(** Runs one call of a monadic sequence whose collaborators are set. *)
Ltac run_call H :=
  first
    [ rewrite (Matcher_Matches_wired _ _ H)
    | rewrite (AuditLogger_call_wired _ _ H)
    | rewrite (Metric_call_wired _ _ H)
    | progress unfold Policy_AllowAccess, emit, ret
    | rewrite bind_Ok ];
  rewrite ?bind_Ok; cbn [trace outcome fst snd].

Section LoopBody.
Variables (l : Ladon) (m : matcher).
Hypothesis Hwired : wired l m.
Variables (ctx : context_Context) (r : Request) (policies : Policies).
Variables (allowed : bool) (deciders : Policies) (p : Policy).

Let actionEv res := EvMatches p (GetActions p) (Action r) res.
Let subjectEv res := EvMatches p (GetSubjects p) (Subject r) res.
Let resourceEv res := EvMatches p (GetResources p) (Resource r) res.
Let failed err := EvMetric GoStmt (RequestProcessingError r (Some p) err).
Let body := loopBody l ctx r policies allowed deciders p.

Lemma loopBody_action_error b err :
  m p (GetActions p) (Action r) = (b, Some err) →
  body = ([actionEv (b, Some err); failed err],
          Ok (Return (Some (WithStack err)))).
Proof.
  intros Ha. subst body. unfold loopBody.
  run_call Hwired. rewrite Ha. destruct b; by repeat run_call Hwired.
Qed.

Lemma loopBody_action_nomatch :
  m p (GetActions p) (Action r) = (false, None) →
  body = ([actionEv (false, None)], Ok (Next allowed deciders)).
Proof.
  intros Ha. subst body. unfold loopBody.
  run_call Hwired. rewrite Ha. by repeat run_call Hwired.
Qed.

(** The subject branch returns [err] itself (line 97), where the action
    and resource branches return [errors.WithStack(err)]. *)
Lemma loopBody_subject_error b err :
  m p (GetActions p) (Action r) = (true, None) →
  m p (GetSubjects p) (Subject r) = (b, Some err) →
  body = ([actionEv (true, None); subjectEv (b, Some err); failed err],
          Ok (Return (Some err))).
Proof.
  intros Ha Hs. subst body. unfold loopBody.
  run_call Hwired. rewrite Ha. cbn iota.
  run_call Hwired. rewrite Hs. destruct b; by repeat run_call Hwired.
Qed.

Lemma loopBody_subject_nomatch :
  m p (GetActions p) (Action r) = (true, None) →
  m p (GetSubjects p) (Subject r) = (false, None) →
  body = ([actionEv (true, None); subjectEv (false, None)],
          Ok (Next allowed deciders)).
Proof.
  intros Ha Hs. subst body. unfold loopBody.
  run_call Hwired. rewrite Ha. cbn iota.
  run_call Hwired. rewrite Hs. by repeat run_call Hwired.
Qed.

Lemma loopBody_resource_error b err :
  m p (GetActions p) (Action r) = (true, None) →
  m p (GetSubjects p) (Subject r) = (true, None) →
  m p (GetResources p) (Resource r) = (b, Some err) →
  body = ([actionEv (true, None); subjectEv (true, None);
           resourceEv (b, Some err); failed err],
          Ok (Return (Some (WithStack err)))).
Proof.
  intros Ha Hs Hr. subst body. unfold loopBody.
  run_call Hwired. rewrite Ha. cbn iota.
  run_call Hwired. rewrite Hs. cbn iota.
  run_call Hwired. rewrite Hr. destruct b; by repeat run_call Hwired.
Qed.

Lemma loopBody_resource_nomatch :
  m p (GetActions p) (Action r) = (true, None) →
  m p (GetSubjects p) (Subject r) = (true, None) →
  m p (GetResources p) (Resource r) = (false, None) →
  body = ([actionEv (true, None); subjectEv (true, None);
           resourceEv (false, None)],
          Ok (Next allowed deciders)).
Proof.
  intros Ha Hs Hr. subst body. unfold loopBody.
  run_call Hwired. rewrite Ha. cbn iota.
  run_call Hwired. rewrite Hs. cbn iota.
  run_call Hwired. rewrite Hr. by repeat run_call Hwired.
Qed.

***

# Problem statement
From the first line of the listing above to the line with "Let resourceEv res", please transcribe each line exactly, both ends included, and nothing beyond that.

# Answer
(** Runs one call of a monadic sequence whose collaborators are set. *)
Ltac run_call H :=
  first
    [ rewrite (Matcher_Matches_wired _ _ H)
    | rewrite (AuditLogger_call_wired _ _ H)
    | rewrite (Metric_call_wired _ _ H)
    | progress unfold Policy_AllowAccess, emit, ret
    | rewrite bind_Ok ];
  rewrite ?bind_Ok; cbn [trace outcome fst snd].

Section LoopBody.
Variables (l : Ladon) (m : matcher).
Hypothesis Hwired : wired l m.
Variables (ctx : context_Context) (r : Request) (policies : Policies).
Variables (allowed : bool) (deciders : Policies) (p : Policy).

Let actionEv res := EvMatches p (GetActions p) (Action r) res.
Let subjectEv res := EvMatches p (GetSubjects p) (Subject r) res.
Let resourceEv res := EvMatches p (GetResources p) (Resource r) res.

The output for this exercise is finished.